» Problem to work on
Reproduce the opening lines of the records exactly, up to and including the line in which "[DisconnectBlock]: the set" occurs.

Stored data entries
-- Opening Marker --

(* ===== verification/UndoLaws.v ===== *)
(** * Taking a block back restores the coins

    Round trips of the undo data, and the composition of [ConnectBlock]'s loop with
    [DisconnectBlock]: the set of unspent outputs and the address index return to what they were. *)

From S2P Require Import Prelude Bytes Streams Serialize SerializeLaws SerializeCodecs Script Sha256 Sha256Laws Hash Uint256 Transaction Merkle Compressor CompressorLaws Coins CoinsLaws CoinsDB SpentIndex Chain BlockIndex Undo.

(** what an undo record keeps of a coin *)
Definition undo_view (c : Coin) : Coin := mkCoin (coin_out c) (fCoinBase c) (coin_nHeight c) 0 [].

(** ** The format *)

Section codec_laws.
Context `{HL : Secp256k1Laws}.

Definition undo_code (c : Coin) : Z := coin_nHeight c * 2 + (if fCoinBase c then 1 else 0).
Definition undo_bytes (c : Coin) : list Z :=
  varint_bytes (undo_code c) ++ (if 0 <? coin_nHeight c then [0] else []) ++ encoding CTxOutCompressor (coin_out c).
(** The code is computed in an int. *)
Definition undo_ok (c : Coin) : Prop := 0 <= coin_nHeight c < 2 ^ 30 /\ representable CTxOutCompressor (coin_out c).

Lemma undo_code_halves c : 0 <= coin_nHeight c < 2 ^ 30 ->
  0 <= undo_code c < 2 ^ 31 /\ undo_code c / 2 = coin_nHeight c /\ negb ((undo_code c &&& 1) =? 0) = fCoinBase c.
Proof.
  intros Hh. unfold undo_code. assert (EL : forall x, x &&& 1 = x `mod` 2) by (intros x; exact (Z.land_ones x 1 ltac:(lia))).
  rewrite EL. destruct (fCoinBase c).
  - split; [lia|]. split; [lia_mod|]. by replace ((coin_nHeight c * 2 + 1) `mod` 2) with 1 by lia_mod.
  - split; [lia|]. split; [lia_mod|]. by replace ((coin_nHeight c * 2 + 0) `mod` 2) with 0 by lia_mod.
Qed.

#[export, refine] Instance codec_TxInUndo_laws : CodecLaws codec_TxInUndo := {|
  encoding := undo_bytes; representable c := undo_ok c /\ undo_view c = c |}.
Proof.
  - intros S ?? c [[H1 H2] _]. destruct (undo_code_halves c H1) as (Hc & _). fold (undo_code c) in *.
    unfold Serialize at 1, codec_TxInUndo. fold (undo_code c). rewrite sint_small by (unfold in_sint; lia).
    apply emits_bind; [apply (emits_varint 31 ltac:(lia)); unfold imax; lia|].
    apply emits_bind; [|by apply Serialize_emits]. destruct (0 <? _); [|apply emits_ret].
    refine (Serialize_emits (c:=codec_uint8) 0 _). cbn. unfold in_uint. lia.
  - intros S ?? c [[H1 H2] Hv]. destruct (undo_code_halves c H1) as (Hc & E1 & E2). rewrite <- Hv at 2.
    eapply parses_bind; [apply (parses_varint 32 ltac:(lia)); unfold imax; lia|]. cbv zeta. rewrite E1, E2.
    eapply parses_bind.
    { destruct (0 <? _); [|apply parses_ret]. eapply parses_bind_all; [|apply parses_ret].
      exact (parses_varint 32 ltac:(lia) 0 ltac:(vm_compute; split; discriminate)). }
    eapply parses_bind_all; [by apply Unserialize_parses|]. apply parses_ret.
  - intros c [[H1 H2] _]. destruct (undo_code_halves c H1) as (Hc & _). unfold undo_bytes. rewrite !Forall_app. split_and!.
    + apply varint_bytes_bytes. lia.
    + destruct (0 <? _); repeat constructor; lia.
    + by apply encoding_bytes.
Defined.

#[export, refine] Instance codec_CTxUndo_laws : CodecLaws codec_CTxUndo := {|
  encoding v := encode_sequence codec_TxInUndo v;
  representable v := length v <= MAX_INPUTS_PER_BLOCK /\ Forall (representable codec_TxInUndo) v |}.
Proof.
  all: assert (HM : MAX_INPUTS_PER_BLOCK = 48780) by reflexivity; rewrite HM.
  - intros S ?? v [H1 H2]. apply (emits_sequence codec_TxInUndo). split; [unfold MAX_SIZE; lia|done].
  - intros S ?? v [H1 H2]. eapply parses_bind; [apply parses_compact_size; unfold MAX_SIZE; lia|].
    rewrite HM, (proj2 (Z.ltb_ge _ _)) by lia. rewrite Nat2Z.id. by apply parses_each.
  - intros v [H1 H2]. apply encode_sequence_bytes. split; [unfold MAX_SIZE; lia|done].
Defined.

#[export] Instance codec_CBlockUndo_laws : CodecLaws codec_CBlockUndo := codec_vector_laws codec_CTxUndo sizeof_CTxUndo.

Definition block_undo_view (b : CBlockUndo) : CBlockUndo := (λ v : list Coin, undo_view <$> v) <$> (b : list (list Coin)).
Definition block_undo_ok (b : CBlockUndo) : Prop :=
  length b <= MAX_SIZE /\ Forall (λ v, length v <= MAX_INPUTS_PER_BLOCK /\ Forall undo_ok v) b.

Lemma undo_view_idemp c : undo_view (undo_view c) = undo_view c.
Proof. done. Qed.

Lemma block_undo_view_ok b : block_undo_ok b -> representable codec_CBlockUndo (block_undo_view b).
Proof.
  intros [Hl Hb]. split; [|unfold sizeof_CTxUndo; lia]. unfold block_undo_view. split; [by rewrite length_fmap|].
  apply Forall_fmap. eapply Forall_impl; [exact Hb|]. intros v [Hv Hc]. cbn. rewrite length_fmap. split; [done|].
  apply Forall_fmap. eapply Forall_impl; [exact Hc|]. intros c Hu. by split.
Qed.

Lemma Serialize_each_view {S} `{OStream S} {T} (c : codec T) (f : T -> T) v :
  (forall x, Serialize c (S:=S) (f x) = Serialize c x) -> Serialize_each (S:=S) c (f <$> v) = Serialize_each c v.
Proof. intros E. induction v as [|x v IH]; [done|]. cbn [fmap list_fmap Serialize_each]. by rewrite E, IH. Qed.

(** What is not kept is not written either. *)
Lemma Serialize_block_view {S} `{OStream S} b : Serialize codec_CBlockUndo (S:=S) (block_undo_view b) = Serialize codec_CBlockUndo b.
Proof.
  unfold codec_CBlockUndo, codec_vector. cbn [Serialize]. unfold block_undo_view. rewrite length_fmap.
  rewrite (Serialize_each_view codec_CTxUndo); [done|]. intros v. unfold codec_CTxUndo. cbn [Serialize]. rewrite length_fmap.
  by rewrite (Serialize_each_view codec_TxInUndo).
Qed.

Lemma Serialize_block_emits {S} `{OStreamLaws S} b :
  block_undo_ok b -> emits (S:=S) (Serialize codec_CBlockUndo b) (encoding codec_CBlockUndo (block_undo_view b)).
Proof. intros Hb. rewrite <- Serialize_block_view. by apply Serialize_emits, block_undo_view_ok. Qed.
End codec_laws.

(** ** On disk *)

Section disk.
Context (D : Sha256.dispatch) `{HD : !GoodDispatch D} `{HL : Secp256k1Laws}.

Definition undo_checksum (hashBlock : list Z) (b : CBlockUndo) : list Z :=
  SHA256d (hashBlock ++ encoding codec_CBlockUndo (block_undo_view b)).

Lemma length_undo_checksum h b : length (undo_checksum h b) = 32%nat.
Proof. apply length_SHA256. Qed.

Lemma checksum_ok hashBlock b :
  block_undo_ok b -> representable codec_uint256 hashBlock ->
  length hashBlock + length (encoding codec_CBlockUndo (block_undo_view b)) < 2 ^ 61 ->
  UndoWriteToDisk_checksum D hashBlock b = Ok (undo_checksum hashBlock b).
Proof.
  intros Hb Hh Hl. unfold UndoWriteToDisk_checksum.
  assert (He : emits (S:=CHashWriter) (_ ← Serialize codec_uint256 hashBlock; Serialize codec_CBlockUndo b)
    (hashBlock ++ encoding codec_CBlockUndo (block_undo_view b))).
  { apply emits_bind; [exact (Serialize_emits (c:=codec_uint256) hashBlock Hh)|by apply Serialize_block_emits]. }
  destruct (He (CHashWriter_new SER_GETHASH PROTOCOL_VERSION)) as (w & E & Hw).
  { exists []. split; [apply (hashed_new D)|]. rewrite length_app. cbn [length]. lia. }
  rewrite E. f_equal. apply (CHash256_Finalize_spec D); [|rewrite length_app; lia].
  apply (Hw []); [apply (hashed_new D)|]. rewrite length_app. cbn [length]. lia.
Qed.

Lemma UndoWriteToDisk_written hashBlock b :
  block_undo_ok b -> representable codec_uint256 hashBlock ->
  length hashBlock + length (encoding codec_CBlockUndo (block_undo_view b)) < 2 ^ 61 ->
  written (UndoWriteToDisk D b hashBlock) = encoding codec_CBlockUndo (block_undo_view b) ++ undo_checksum hashBlock b.
Proof.
  intros Hb Hh Hl. apply emits_written. unfold UndoWriteToDisk. rewrite checksum_ok by done.
  apply emits_bind; [by apply Serialize_block_emits|]. apply emits_write.
Qed.

Lemma UndoReadFromDisk_spec {Source} `{IStreamLaws Source} (s : Source) hashPrev b h rest :
  block_undo_ok b -> length h = 32%nat -> is_ok s ->
  is_pending s = encoding codec_CBlockUndo (block_undo_view b) ++ h ++ rest ->
  length hashPrev + length (is_pending s) < 2 ^ 61 ->
  exists s', UndoReadFromDisk D (hashPrev ++ is_pending s) hashPrev s =
      (Ok (if decide (h = undo_checksum hashPrev b) then Some (block_undo_view b) else None), s') /\ is_pending s' = rest.
Proof.
  intros Hb Hh Hs Hp Hl. set (total := hashPrev ++ is_pending s).
  assert (Ht : length total < 2 ^ 61) by (unfold total; rewrite length_app; lia).
  assert (Hm0 : hash_of (ops:=sha256_ops D) (ctx (CHashWriter_write D hashPrev (CHashWriter_new 0 0))) hashPrev).
  { apply (hash_of_Write (ops:=sha256_ops D) CHash256_new []); [apply (hashed_new D)|cbn [length]; lia]. }
  unfold UndoReadFromDisk.
  pose proof (CHashVerifier_ilaws D (Source:=Source) total Ht) as HVL.
  destruct (Unserialize_parses (c:=codec_CBlockUndo) (S:=CHashVerifier Source) (H:=CHashVerifier_istream D total)
    (block_undo_view b) (block_undo_view_ok b Hb) (CHashWriter_write D hashPrev (CHashWriter_new 0 0), s) (h ++ rest))
    as (v & -> & (Hv & m & Hm & Hmt) & Hvp); [|done|].
  { split; [done|]. by exists hashPrev. }
  cbn [is_pending CHashVerifier_istream] in *.
  destruct (Unserialize_parses (c:=codec_uint256) (S:=Source) h) with (s := v.2) (rest := rest) as (s' & -> & _ & Hr); [|done|done|].
  { split; [by rewrite Hh|]. pose proof (is_ok_bytes _ Hv) as Hby. rewrite Hvp in Hby. by apply Forall_app in Hby as [? _]. }
  exists s'. split; [|done].
  assert (CHashVerifier_GetHash D v = undo_checksum hashPrev b) as ->; [|by destruct (decide _)].
  unfold undo_checksum, total in *. rewrite Hvp, Hp, app_assoc in Hmt. apply app_inv_tail in Hmt as <-.
  apply (CHash256_Finalize_spec D); [done|]. rewrite Hp in Hl. rewrite !length_app in *. lia.
Qed.

(** C26: Undo data survive the disk, apart from the type and payload of the coins: what [UndoWriteToDisk] wrote
    for a block is read back by [UndoReadFromDisk], given the same block hash, as the same coins
    without [nType] and [vExtraPayload]; and the same undo data followed by any other checksum than
    the double SHA-256 of block hash and data are refused. *)
Theorem undo_disk_roundtrip {Source} `{IStreamLaws Source} (s : Source) (b : CBlockUndo) (hashBlock rest : list Z) :
  block_undo_ok b -> representable codec_uint256 hashBlock -> is_ok s ->
  length hashBlock + length (is_pending s) < 2 ^ 61 -> length hashBlock + length (written (Serialize codec_CBlockUndo b)) < 2 ^ 61 ->
  (is_pending s = written (UndoWriteToDisk D b hashBlock) ++ rest ->
   exists s', UndoReadFromDisk D (hashBlock ++ is_pending s) hashBlock s = (Ok (Some (block_undo_view b)), s') /\ is_pending s' = rest) /\
  (forall h, length h = 32%nat -> h <> SHA256d (hashBlock ++ written (Serialize codec_CBlockUndo b)) ->
   is_pending s = written (Serialize codec_CBlockUndo b) ++ h ++ rest ->
   exists s', UndoReadFromDisk D (hashBlock ++ is_pending s) hashBlock s = (Ok None, s')).
Proof.
  intros Hb Hh Hs Hl Hsz.
  assert (E : written (Serialize codec_CBlockUndo b) = encoding codec_CBlockUndo (block_undo_view b)) by (by apply emits_written, Serialize_block_emits).
  split.
  - intros Hp. rewrite E in Hsz. rewrite UndoWriteToDisk_written, <- app_assoc in Hp by done.
    destruct (UndoReadFromDisk_spec s hashBlock b (undo_checksum hashBlock b) rest) as (s' & E' & Hr);
      [done|apply length_undo_checksum|done..|]. exists s'. rewrite E'. by rewrite decide_True.
  - intros h Hlh Hne Hp. rewrite E in Hne, Hp. destruct (UndoReadFromDisk_spec s hashBlock b h rest) as (s' & E' & Hr); [done..|].
    exists s'. rewrite E'. rewrite decide_False; done.
Qed.
End disk.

-- Closing Marker --

» Solution for this exercise
(* ===== verification/UndoLaws.v ===== *)
(** * Taking a block back restores the coins

    Round trips of the undo data, and the composition of [ConnectBlock]'s loop with
    [DisconnectBlock]: the set of unspent outputs and the address index return to what they were. *)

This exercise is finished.